DPA
· 12.07.2023
Malgré la supériorité de Jasper Philipsen, le sprinter Phil Bauhaus croit en une victoire d'étape sur le Tour de France.
"C'est déjà le plus fort. Mais je pense qu'on peut le battre, mais ce n'est définitivement pas facile", a déclaré le coureur de 29 ans à l'agence de presse allemande. "Je n'ai pas encore gagné d'étape, mais j'ai toujours confiance en moi". Aujourd'hui, une nouvelle chance de sprint massif se présente à Moulins.
"Quand ça marche, ça marche pour un sprinter", dit Bauhaus à propos de son adversaire belge. Jusqu'à présent, Philipsen a remporté trois sprints massifs, il n'a pas eu assez de force contre l'ancien champion du monde Mads Pedersen que dans la finale exigeante de Limoges. Bauhaus voit son coureur Mathieu van der Poel comme un grand atout dans le succès du jeune homme de 25 ans. "Il est l'un des cinq meilleurs coureurs au monde", a déclaré le coureur de Bocholt. Le spécialiste des classiques Van der Poel se met entièrement au service de son coéquipier sur le Tour de France, mettant jusqu'à présent ses propres ambitions de côté.

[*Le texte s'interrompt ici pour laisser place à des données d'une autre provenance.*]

Lemma ctor_throws_iff_witness :
  Int.in_range (2 * 50)
  ∧ ctqmc_ctor 10 two_blocks 50 100 = Raise (Runtime_error (too_few_tau_points 50 100))
  ∧ ∃ st, ctqmc_ctor 10 two_blocks 50 101 = Ret st.
Proof.
  assert (Hr : Int.in_range (2 * 50)).
  { unfold Int.in_range, Int.min_int, Int.max_int, Int.half_modulus. lia. }
  split; [exact Hr |]. split.
  - apply (ctor_throws_iff 10 two_blocks 50 100 Hr). lia.
  - apply (ctor_throws_iff 10 two_blocks 50 101 Hr). lia.
Defined.

Lemma ctor_ignores_index_values_witness :
  G0_iw constructed_solver = G0_iw other_solver
  ∧ Delta_tau constructed_solver = Delta_tau other_solver.
Proof.
  destruct (ctor_ignores_index_values 10 two_blocks other_indices 3 7
              constructed_solver other_solver eq_refl eq_refl eq_refl eq_refl)
    as (H0 & _ & Hd).
  split; [exact H0 | exact Hd].
Defined.

Lemma linindex_read_at_insertion_witness :
  two_blocks !! 1%nat = Some ("up", [0]) ∧ [0] !! 0%nat = Some 0
  ∧ linindex (operator_basis two_blocks) !! (1%nat, 0%nat) = Some 2.
Proof.
  split; [reflexivity |]. split; [reflexivity |].
  destruct (linindex_read_at_insertion two_blocks 1 0 ("up", [0]) 0 eq_refl eq_refl)
    as (_ & _ & Hlin).
  exact (eq_trans Hlin eq_refl).
Defined.

Lemma solve_moves_in_order_witness :
  well_formed example_solver ∧ reads_options example_params true true (-1)
  ∧ ∃ self' loc,
      solve (MC:=sampler) tt "H" example_params [] false example_solver = Ret (self', loc)
      ∧ length (mc_moves (l_qmc loc)) = 4%nat
      ∧ mc_moves (l_qmc loc) !! 3%nat = Some (move_remove_c_cdag 1 1, "Remove Delta_up").
Proof.
  split; [by_evaluation |]. split; [by_evaluation |].
  destruct (solve_moves_in_order (MC:=sampler) tt "H" example_params [] false example_solver
              true true (-1) ltac:(by_evaluation) ltac:(by_evaluation))
    as (self' & loc & Hsolve & Hlen & Hall).
  exists self', loc. split; [exact Hsolve |]. split; [exact Hlen |].
  exact (proj2 (Hall 1%nat ("up", [0]) eq_refl)).
Defined.
(** C1 (amended): in every run of the tracker from a new database in
    which no statement and no commit fails, whatever the samples and
    the clock readings (two ticks may fall in the same second),
    successive status intervals chain exactly: the
    end of each one is the start of the next. Successive focus
    intervals chain in the same way: an end that was written is the
    start of the next interval, and every interval of a window (a
    program name that is not empty) that has a successor has its end
    written. In any state, one call of [registrar_status] or
    [registrar_programa] in which nothing fails and that writes an end
    to an open interval writes the start of the interval it opens. *)
Theorem encadeamento_das_series (amostras : list amostra) (i : nat) :
  let self := executar_amostras amostras in
  (forall prev next : Log.linha,
      log_atividade (db self) !! i = Some prev ->
      log_atividade (db self) !! S i = Some next ->
      Log.data_hora_final prev = Some (Log.data_hora next))
  /\ (forall prev next : Prog.linha,
      programas_documentos (db self) !! i = Some prev ->
      programas_documentos (db self) !! S i = Some next ->
      (forall fim, Prog.data_hora_final prev = Some fim ->
                   fim = Prog.data_hora_inicio next)
      /\ (truthy (Prog.nome_programa prev) = true ->
          Prog.data_hora_final prev = Some (Prog.data_hora_inicio next)))
  /\ (forall agora novo_status (antes : LogAtividade) (r r' : Log.linha) fim,
      let depois := registrar_status sem_falhas agora novo_status antes in
      log_atividade (db antes) !! i = Some r -> Log.data_hora_final r = None ->
      log_atividade (db depois) !! i = Some r' -> Log.data_hora_final r' = Some fim ->
      exists next, last (log_atividade (db depois)) = Some next
                   /\ Log.data_hora next = fim)
  /\ (forall agora app titulo (antes : LogAtividade) (r r' : Prog.linha) fim,
      let depois := objeto (registrar_programa sem_falhas agora app titulo antes) in
      programas_documentos (db antes) !! i = Some r -> Prog.data_hora_final r = None ->
      programas_documentos (db depois) !! i = Some r' ->
      Prog.data_hora_final r' = Some fim ->
      exists next, last (programas_documentos (db depois)) = Some next
                   /\ Prog.data_hora_inicio next = fim).
Proof.
  intros self. destruct (executar_amostras_inv amostras) as [Hlog Hprog].
  fold self in Hlog, Hprog. split; [|split; [|split]]; cycle 2.
  - intros agora novo_status antes r r' fim depois Hi Hr Hi' Hfim.
    destruct (registrar_status_um_instante _ _ _ _ _ _ _ _ Hi Hr Hi' Hfim) as [-> Hlast].
    eexists. split; [by apply Hlast|done].
  - intros agora app titulo antes r r' fim depois Hi Hr Hi' Hfim.
    destruct (registrar_programa_um_instante _ _ _ _ _ _ _ _ Hi Hr Hi' Hfim) as [-> Hlast].
    eexists. split; [exact Hlast|done].
  - intros prev next Hi HS.
    by apply (encadeada_lookup fecha_log _ i prev next (inv_log_encadeada _ Hlog)).
  - intros prev next Hi HS.
    destruct (encadeada_lookup fecha_prog _ i prev next
                (inv_prog_encadeada _ Hprog) Hi HS) as [Hfecha Hescrito].
    split; [exact Hescrito | exact Hfecha].
Qed.

Lemma encadeamento_das_series_witness :
  Log.data_hora_final (Log.Linha 1 "Ativo" (instante 9 0 0) (Some (instante 9 10 0)))
  = Some (instante 9 10 0)
  /\ Prog.data_hora_final
       (Prog.Linha 1 (Some "notepad.exe") (Some "a.txt") (instante 9 0 0)
                   (Some (instante 9 10 0)))
     = Some (instante 9 10 0).
Proof.
  pose proof (encadeamento_das_series amostras_trabalho 0) as (Hlog & Hprog & _).
  split.
  - exact (Hlog _ (Log.Linha 2 "Ocioso" (instante 9 10 0) None) eq_refl eq_refl).
  - exact (proj2 (Hprog _ (Prog.Linha 2 (Some "chrome.exe") (Some "b") (instante 9 10 0) None)
                   eq_refl eq_refl) eq_refl).
Defined.

(** ** Store failures *)


Lemma registrar_status_pendente f agora novo_status self :
  status_atual self <> Some novo_status -> falha_insert_log f = false ->
  pendente (db (registrar_status f agora novo_status self)) = falha_commit_insert_log f.
Proof.
  intros Hmuda Hins. unfold registrar_status. rewrite bool_decide_true by done.
  cbn [db]. unfold executar at 1, cursor_execute at 1, conn_commit at 1. rewrite Hins.
  by destruct (falha_commit_insert_log f).
Qed.



(** ** The per-minute colours *)

Lemma range_vazio (a b : Z) : b <= a -> range a b = [].
Proof. intros Hab. unfold range. by replace (Z.to_nat (b - a)) with 0%nat by lia. Qed.

(** C9 (as stated, refuted): slot 542, the minute of the end, is
    coloured as active too. *)
Lemma nove_horas_slot_542 :
  linha_do_tempo dia_exemplo (instante 12 0 0) (log_nove_horas 0 0) !! 542%nat
  = Some "green".
Proof. vm_compute. reflexivity. Qed.

(** C9 (amended): for a day whose only interval is "Ativo" from 09:00
    to 09:02, the slots 540, 541 and 542 are coloured as active (the
    minute of the end is included); every other slot from 08:00 to
    17:59 has the working-hours colour and the rest has no mark. *)
Theorem nove_horas_cores (agora : datahora) (s1 s2 : Z) :
  linha_do_tempo dia_exemplo agora (log_nove_horas s1 s2)
  = replicate 480 "gray" ++ replicate 60 "lightblue" ++ replicate 3 "green"
    ++ replicate 537 "lightblue" ++ replicate 360 "gray".
Proof. vm_compute. reflexivity. Qed.

(** C10: an interval that starts on the selected day and whose end (or
    "now" when it is open) has an earlier minute of the day than its
    start colours no slot: the colours are as if the interval was not
    in the table. *)
Theorem intervalo_invertido_nao_pinta (hoje : data) (agora : datahora)
  (r : Log.linha) (t1 t2 : list Log.linha) (colors : list string) :
  date (Log.data_hora r) = hoje ->
  minuto_do_dia (fim_efetivo agora r) < minuto_do_dia (Log.data_hora r) ->
  pintar_linha hoje agora colors r = colors
  /\ linha_do_tempo hoje agora (t1 ++ r :: t2) = linha_do_tempo hoje agora (t1 ++ t2).
Proof.
  intros Hdia Hmin.
  assert (forall cs, pintar_linha hoje agora cs r = cs) as Hr.
  { intros cs. unfold pintar_linha. case_bool_decide; [done|].
    by rewrite range_vazio by lia. }
  split; [apply Hr|].
  unfold linha_do_tempo. rewrite !fold_left_app. cbn [fold_left]. by rewrite Hr.
Qed.

Lemma intervalo_invertido_nao_pinta_witness :
  pintar_linha dia_exemplo (instante 12 0 0) (replicate 1440 "gray") linha_meia_noite
  = replicate 1440 "gray"
  /\ linha_do_tempo dia_exemplo (instante 12 0 0) ([] ++ linha_meia_noite :: [])
     = linha_do_tempo dia_exemplo (instante 12 0 0) ([] ++ []).
Proof.
  apply (intervalo_invertido_nao_pinta dia_exemplo (instante 12 0 0) linha_meia_noite).
  - reflexivity.
  - vm_compute. reflexivity.
Defined.

(** ** The totals of a day *)

(** C5: for a day without intervals the totals query yields the three
    durations "00:00" and a NULL percentage: [pct_ociosas] is [None],
    not 0. *)
Theorem dia_sem_intervalos {R : Type} `{Real R} `{Arredonda R}
  (hoje : data) (agora : datahora) (t : list Log.linha) :
  do_dia hoje t = [] ->
  calcular_horas false hoje agora t = @Totais R "00:00" "00:00" "00:00" None.
Proof.
  intros Hvazio. unfold calcular_horas, consulta_horas.
  unfold horas_totais_sql, horas_ativas_sql, horas_ociosas_sql, razao_ociosa, soma_horas.
  rewrite Hvazio. reflexivity.
Qed.

Lemma dia_sem_intervalos_witness :
  calcular_horas (R := Q) false dia_exemplo (instante 12 0 0) []
  = @Totais Q "00:00" "00:00" "00:00" None.
Proof. exact (dia_sem_intervalos dia_exemplo (instante 12 0 0) [] eq_refl). Defined.

(** The default 0 of the percentage is reached only when the query
    itself fails. *)
Lemma consulta_falha_padrao {R : Type} `{Real R} `{Arredonda R}
  (hoje : data) (agora : datahora) (t : list Log.linha) :
  calcular_horas true hoje agora t = @Totais R "00:00" "00:00" "00:00" (Some (de_inteiro 0)).
Proof. reflexivity. Qed.

(** A day whose intervals add up to zero seconds: the division by zero
    gives NULL as well. *)
Lemma total_zero_percentual_nulo :
  calcular_horas (R := Q) false dia_exemplo (instante 12 0 0)
    [ Log.Linha 1 "Ocioso" (instante 9 0 0) (Some (instante 9 0 0)) ]
  = @Totais Q "00:00" "00:00" "00:00" None.
Proof. vm_compute. reflexivity. Qed.

(** The example of the specification: ten active and ten idle minutes. *)
Lemma percentual_exemplo :
  calcular_horas (R := Q) false dia_exemplo (instante 12 0 0)
    [ Log.Linha 1 "Ativo" (instante 0 0 0) (Some (instante 0 10 0));
      Log.Linha 2 "Ocioso" (instante 0 10 0) (Some (instante 0 20 0)) ]
  = @Totais Q "00:20" "00:10" "00:10" (Some (5000 # 100)%Q).
Proof. vm_compute. reflexivity. Qed.

(** C8: with the binary64 arithmetic of SQLite, the two-minute interval
    from 09:00:00 to 09:02:00 is shown as "00:01", while the whole
    seconds between its timestamps, 120, give "00:02". *)
Theorem julianday_perde_um_minuto :
  horas_totais_sql (R := float) dia_exemplo (instante 12 0 0) (log_nove_horas 0 0) = "00:01"
  /\ horas_ativas_sql (R := float) dia_exemplo (instante 12 0 0) (log_nove_horas 0 0) = "00:01"
  /\ segundos_do_dia None dia_exemplo (instante 12 0 0) (log_nove_horas 0 0) = 120
  /\ hh_mm_de_segundos (segundos_do_dia None dia_exemplo (instante 12 0 0) (log_nove_horas 0 0))
     = "00:02".
Proof. vm_compute. done. Qed.

(** ** The totals with exact arithmetic

    What the query would show if REAL numbers were exact rationals: an
    idealisation, which tells the design of the query from the rounding
    of binary64. *)

Lemma iJD_milissegundos (t : datahora) : exists k, iJD t = 1000 * k.
Proof.
  unfold iJD. destruct (mes t <=? 2);
    match goal with
    | |- exists k, (2 * ?x - 3049) * 43200000 + _ + _ + _ = _ =>
        exists ((2 * x - 3049) * 43200 + hora t * 3600 + minuto t * 60 + segundo t)
    end; ring.
Qed.

Lemma segundos_entre_iJD (inicio fim : datahora) :
  iJD fim - iJD inicio = 1000 * segundos_entre inicio fim.
Proof.
  unfold segundos_entre.
  destruct (iJD_milissegundos inicio) as [k1 ->], (iJD_milissegundos fim) as [k2 ->].
  replace (1000 * k2 - 1000 * k1) with ((k2 - k1) * 1000) by ring.
  rewrite Z.quot_mul by done. ring.
Qed.

Lemma horas_exatas (agora : datahora) (r : Log.linha) :
  (horas (R := Q) agora r * 3600 == inject_Z (duracao agora r))%Q.
Proof.
  unfold horas, julianday, duracao. cbn [de_inteiro r_mul r_sub r_div real_exato].
  pose proof (segundos_entre_iJD (Log.data_hora r) (fim_efetivo agora r)) as Hd.
  apply (f_equal inject_Z) in Hd. rewrite inject_Z_mult in Hd.
  unfold Zminus in Hd. rewrite inject_Z_plus, inject_Z_opp in Hd.
  set (e := inject_Z (iJD (fim_efetivo agora r))) in *.
  set (b := inject_Z (iJD (Log.data_hora r))) in *.
  set (d := inject_Z (segundos_entre (Log.data_hora r) (fim_efetivo agora r))) in *.
  assert (e == b + inject_Z 1000 * d)%Q as -> by (rewrite <- Hd; ring).
  unfold inject_Z at 1 2 3 4. field.
Qed.

Lemma termo_exato (s : option string) (agora : datahora) (r : Log.linha) :
  (termo (R := Q) s agora r * 3600
   == inject_Z (if conta s r then duracao agora r else 0))%Q.
Proof.
  unfold termo, conta. destruct s as [s|]; [case_bool_decide|];
    try apply horas_exatas. reflexivity.
Qed.

Lemma fold_left_Qplus (l : list Q) (a : Q) :
  (fold_left Qplus l a == a + fold_right Qplus 0 l)%Q.
Proof.
  revert a. induction l as [|x l IH]; intros a; simpl.
  - ring.
  - rewrite IH. ring.
Qed.
(** * Podcastify: a shallow embedding of the conversion pipeline

    The development follows the layout of the repository:

    - [PyStr]           the Python [str] operations the sources rely on
    - [PdfProcessor]    backend/pdf_processor.py
    - [ContentFilter]   backend/content_filter.py
    - [AudioProcessor]  backend/audio_processor.py
    - [TTSServices]     backend/tts_services.py
    - [App]             backend/app.py
    - [ChapterMarkers]  backend/audio_processor.py, the chapter markers
    - [TTSManager]      backend/tts_services.py, the service manager
    - [Routes]          backend/app.py, the routes
    - [Regex], [Cleaning]  the cleaning functions of pdf_processor.py
                        and content_filter.py
    - [Worker]          backend/app.py, the synthesis call of the worker

    Text is a list of characters with code points below 256; Python
    [int] is [Z]; Python [float] quantities (progress fractions, scores,
    pause lengths) are idealised as rationals [Q]. *)

From Stdlib Require Import ZArith QArith Qround List Ascii String Bool Lia
  Sorting.Sorted DecimalString.
From stdpp Require Import base gmap strings.
Import ListNotations.

#[local] Open Scope Z_scope.
#[local] Open Scope list_scope.

(* ===================================================================== *)
(** ** Python strings *)
(* ===================================================================== *)

Module PyStr.

(** A Python [str], restricted to code points 0..255. *)
Definition str : Type := list ascii.

(** String literals of the sources. *)
Definition lit (s : string) : str := list_ascii_of_string s.

(** [len(s)] *)
Definition len (s : str) : Z := Z.of_nat (length s).

(** Truth value of a string: [if s:] holds for non-empty [s]. *)
Definition truthy (s : str) : bool :=
  match s with [] => false | _ :: _ => true end.

Definition code (c : ascii) : nat := nat_of_ascii c.

(** [c.isspace()], which is also the class [\s] of [re] on [str]
    patterns: TAB..CR, FS..US, space, NEL and NBSP. *)
Definition isspace (c : ascii) : bool :=
  let n := code c in
  ((9 <=? n) && (n <=? 13) || (28 <=? n) && (n <=? 32)
   || (n =? 133) || (n =? 160))%nat.

(** The class [\d] of [re]: decimal digits. *)
Definition re_digit (c : ascii) : bool :=
  let n := code c in ((48 <=? n) && (n <=? 57))%nat.

(** [c.isdigit()]: decimal digits and the superscript digits. *)
Definition isdigit_char (c : ascii) : bool :=
  let n := code c in
  (re_digit c || (n =? 178) || (n =? 179) || (n =? 185))%nat.

(** [s.isdigit()] *)
Definition isdigit (s : str) : bool := truthy s && forallb isdigit_char s.

(** [c.lower()] on one character; the code points 181, 223 and 255
    have no lower-case partner below 256 and stay. *)
Definition lower_char (c : ascii) : ascii :=
  let n := code c in
  if ((65 <=? n) && (n <=? 90)
      || (192 <=? n) && (n <=? 222) && negb (n =? 215))%nat
  then ascii_of_nat (n + 32) else c.

(** [s.lower()] *)
Definition lower (s : str) : str := map lower_char s.

(** [s.lstrip()], [s.rstrip()], [s.strip()] *)
Fixpoint lstrip (s : str) : str :=
  match s with
  | [] => []
  | c :: s' => if isspace c then lstrip s' else s
  end.

Fixpoint rstrip (s : str) : str :=
  match s with
  | [] => []
  | c :: s' =>
      match rstrip s' with
      | [] => if isspace c then [] else [c]
      | r => c :: r
      end
  end.

Definition strip (s : str) : str := rstrip (lstrip s).

(** The maximal runs of characters outside the class [sep], in order.
    [fields_aux] returns the run that starts the string (possibly
    empty) and the runs after it. *)
Definition cons_run (w : str) (ws : list str) : list str :=
  match w with [] => ws | _ :: _ => w :: ws end.

Fixpoint fields_aux (sep : ascii -> bool) (s : str) : str * list str :=
  match s with
  | [] => ([], [])
  | c :: s' =>
      let '(w, ws) := fields_aux sep s' in
      if sep c then ([], cons_run w ws) else (c :: w, ws)
  end.

Definition fields (sep : ascii -> bool) (s : str) : list str :=
  let '(w, ws) := fields_aux sep s in cons_run w ws.

(** [s.split()]: the whitespace-delimited words of [s]. *)
Definition split (s : str) : list str := fields isspace s.

(** [s.split(c)] for a one-character separator: every piece is kept,
    also the empty ones. *)
Fixpoint split_on (sep : ascii) (s : str) : list str :=
  match s with
  | [] => [[]]
  | c :: s' =>
      if Ascii.eqb c sep then [] :: split_on sep s'
      else match split_on sep s' with
           | p :: ps => (c :: p) :: ps
           | [] => [[c]]
           end
  end.

(** [sep.join(parts)] *)
Fixpoint join (sep : str) (parts : list str) : str :=
  match parts with
  | [] => []
  | [p] => p
  | p :: ps => p ++ sep ++ join sep ps
  end.

(** [a == b] *)
Fixpoint str_eqb (a b : str) : bool :=
  match a, b with
  | [], [] => true
  | x :: a', y :: b' => Ascii.eqb x y && str_eqb a' b'
  | _, _ => false
  end.

(** [needle in s] *)
Fixpoint starts_with (p s : str) : bool :=
  match p, s with
  | [], _ => true
  | _ :: _, [] => false
  | a :: p', b :: s' => Ascii.eqb a b && starts_with p' s'
  end.

Fixpoint contains (needle s : str) : bool :=
  starts_with needle s
  || match s with [] => false | _ :: s' => contains needle s' end.

(** [str(n)] for an [int] *)
Definition str_of_Z (n : Z) : str := lit (NilZero.string_of_int (Z.to_int n)).

(** The class [[.!?]] of the sentence splitter. *)
Definition is_terminator (c : ascii) : bool :=
  (Ascii.eqb c "." || Ascii.eqb c "!" || Ascii.eqb c "?")%char.

(** [re.split(r'[.!?]+', s)]: the pieces between maximal runs of
    terminators; a run at either end of [s] leaves an empty piece
    there.  [after_term] tells that the character before [s] belongs
    to a run already split on. *)
Fixpoint re_split_go (after_term : bool) (s : str) : list str :=
  match s with
  | [] => [[]]
  | c :: s' =>
      if is_terminator c then
        if after_term then re_split_go true s'
        else [] :: re_split_go true s'
      else match re_split_go false s' with
           | p :: ps => (c :: p) :: ps
           | [] => [[c]]
           end
  end.

Definition re_split_sentences (s : str) : list str := re_split_go false s.

(** [len(s.split())] and [len(l)] *)
Definition len_words (s : str) : Z := Z.of_nat (length (split s)).
Definition len_list {A} (l : list A) : Z := Z.of_nat (length l).

(** [' '.join(s.split())]: whitespace normalisation. *)
Definition normalize_ws (s : str) : str := join (lit " ") (split s).

End PyStr.

(* ===================================================================== *)
(** ** backend/pdf_processor.py *)
(* ===================================================================== *)

Module PdfProcessor.
Import PyStr.

(** *** chunk_text_for_tts *)

(** The loop state: the chunks closed so far and [current_chunk]. *)
Definition chunk_state : Type := list str * str.

(** One round of the inner loop [for word in words]. *)
Definition add_word (max_chunk_size : Z) (st : chunk_state) (word : str)
  : chunk_state :=
  let '(chunks, current_chunk) := st in
  if len current_chunk + len word >? max_chunk_size then
    if truthy current_chunk
    then (chunks ++ [strip current_chunk], word)
    else (chunks ++ [word], current_chunk)
  else
    (chunks,
     current_chunk
       ++ (if truthy current_chunk then lit " " ++ word else word)).
(** A JSON string literal: [s] between two double quote characters. *)
Definition quoted (s : string) : string :=
  String (Ascii.ascii_of_nat 34) (s +:+ String (Ascii.ascii_of_nat 34) "").

(** [{k1:v1,k2:v2,...}] from the texts of the members. *)
Fixpoint members (kvs : list (string * string)) : string :=
  match kvs with
  | [] => ""
  | [(k, v)] => quoted k +:+ ":" +:+ v
  | (k, v) :: rest => quoted k +:+ ":" +:+ v +:+ "," +:+ members rest
  end.
Definition object (kvs : list (string * string)) : list Byte.byte :=
  bytes ("{" +:+ members kvs +:+ "}").

(** Root span [a] of trace [t1], project 5. *)
Definition payload_a : list Byte.byte :=
  object [("trace_id", quoted "t1"); ("span_id", quoted "a"); ("project_id", "5")].
Definition record_a : gmap string pyval :=
  list_to_map [("trace_id", PyStr "t1"); ("span_id", PyStr "a"); ("project_id", PyInt 5)].

(** Child span [b] of [a], same trace and project. *)
Definition payload_b : list Byte.byte :=
  object [("trace_id", quoted "t1"); ("span_id", quoted "b");
          ("parent_span_id", quoted "a"); ("project_id", "5")].
Definition record_b : gmap string pyval :=
  list_to_map [("trace_id", PyStr "t1"); ("span_id", PyStr "b");
               ("parent_span_id", PyStr "a"); ("project_id", PyInt 5)].

(** A span with a parent that is marked remote. *)
Definition payload_r : list Byte.byte :=
  object [("trace_id", quoted "t2"); ("span_id", quoted "r");
          ("parent_span_id", quoted "x"); ("is_remote", "true");
          ("project_id", "5")].
Definition record_r : gmap string pyval :=
  list_to_map [("trace_id", PyStr "t2"); ("span_id", PyStr "r");
               ("parent_span_id", PyStr "x"); ("is_remote", PyBool true);
               ("project_id", PyInt 5)].

(** A record of project 6 without a [span_id]. *)
Definition payload_k : list Byte.byte :=
  object [("trace_id", quoted "t1"); ("project_id", "6")].
Definition record_k : gmap string pyval :=
  list_to_map [("trace_id", PyStr "t1"); ("project_id", PyInt 6)].

(** A record of project 5 without a [span_id]. *)
Definition payload_m : list Byte.byte :=
  object [("trace_id", quoted "t1"); ("project_id", "5")].
Definition record_m : gmap string pyval :=
  list_to_map [("trace_id", PyStr "t1"); ("project_id", PyInt 5)].

(** Not JSON at all. *)
Definition payload_x : list Byte.byte := bytes "{not json".

(** [rapidjson.loads] on the texts above; any other text is taken to be
    malformed. *)
Definition decoder_table : list (list Byte.byte * pyval) :=
  [ (payload_a, PyDict record_a); (payload_b, PyDict record_b);
    (payload_r, PyDict record_r); (payload_k, PyDict record_k);
    (payload_m, PyDict record_m) ].
Definition loads (bs : list Byte.byte) : option pyval :=
  snd <$> (snd <$> list_find (λ e, e.1 = bs) decoder_table).

(** The texts used here are ASCII: when [loads] fails on one of them, the
    text is not JSON. *)
Definition loads_error (bs : list Byte.byte) : decode_failure := NotJSON.

(** A killswitch set up to drop the spans of project 6. *)
Definition killswitch_matches_context (name : string)
    (ctx : KillswitchContext.t) : bool :=
  String.eqb name "spans.drop-in-buffer" &&
  match KillswitchContext.project_id ctx with
  | PyInt 6 => true
  | _ => false
  end.

(** A buffer that records the calls of [process_spans]. *)
Definition SpansBuffer : Type := list (list Span.t * Z).
Definition process_spans (buffer : SpansBuffer) (spans : list Span.t) (now : Z)
    : SpansBuffer :=
  buffer ++ [(spans, now)].

Definition spans_topic (i : Z) : Partition.t := Partition.mk "ingest-spans" i.

(** A message of the batch: logical timestamp, text, source partitions. *)
Definition value (ts : Z) (bs : list Byte.byte) (c : list (Partition.t * Z))
    : Message.t unit (Z * KafkaPayload.t) :=
  Message.mk (ts, KafkaPayload.mk None bs) c None.

Definition batch (vs : list (Message.t unit (Z * KafkaPayload.t)))
    : Message.t unit (list (Message.t unit (Z * KafkaPayload.t))) :=
  Message.mk vs (mjoin (Message.committable <$> vs)) None.

(** Messages used below: [a] and [b] from partition 1, [b'] from partition
    2, the remote span [r], the record [k] of the killswitched project and
    the record [m], both without [span_id], and a text that is not JSON. *)
Definition msg_a := value 30 payload_a [(spans_topic 1, 7)].
Definition msg_b := value 40 payload_b [(spans_topic 1, 8)].
Definition msg_b' := value 10 payload_b [(spans_topic 2, 4)].
Definition msg_r := value 50 payload_r [(spans_topic 1, 9)].
Definition msg_k := value 20 payload_k [(spans_topic 1, 6)].
Definition msg_m := value 45 payload_m [(spans_topic 1, 10)].
Definition msg_x := value 60 payload_x [(spans_topic 1, 11)].

Definition run (first_partition : Z)
    (vs : list (Message.t unit (Z * KafkaPayload.t))) : SpansBuffer * result Z :=
  process_batch loads loads_error killswitch_matches_context SpansBuffer process_spans
    [] first_partition (batch vs).
End Demo.

(** ** More of the consumer: the factory object and its wiring *)

(** The keys [Span(...)] reads with [val[...]], in the order of its keyword
    arguments, and the first of them that a record lacks. *)
Definition required_keys : list string := ["trace_id"; "span_id"; "project_id"].
Definition first_missing_key (d : gmap string pyval) : option string :=
  snd <$> list_find (λ k, d !! k = None) required_keys.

Pour tenir tête à Philipsen, qui sprinte toujours à la limite des règles, Bauhaus veut prendre plus de risques. Pour cela, il espère être accompagné plus longtemps par son assistant Nikias Arndt. "Si je parviens à arriver avec lui dans les 500 derniers mètres, nous pourrons alors agir un peu ensemble".
Avec plus de 55 000 mètres de dénivelé, le Tour de cette année n'est pas vraiment une fête pour les sprinters. Les chances des hommes rapides sont rares et trois sont même déjà parties. Après l'étape de Moulins, il ne restera probablement que deux possibilités pour Bauhaus. Le 20 juillet à Bourg-en-Bresse et dans la grande finale du Tour de France sur les Champs-Élysées à Paris. Là, après les journées difficiles dans les Alpes, les sprinters seront probablement avantagés, car ils auront bien franchi les montagnes et seront donc plus frais.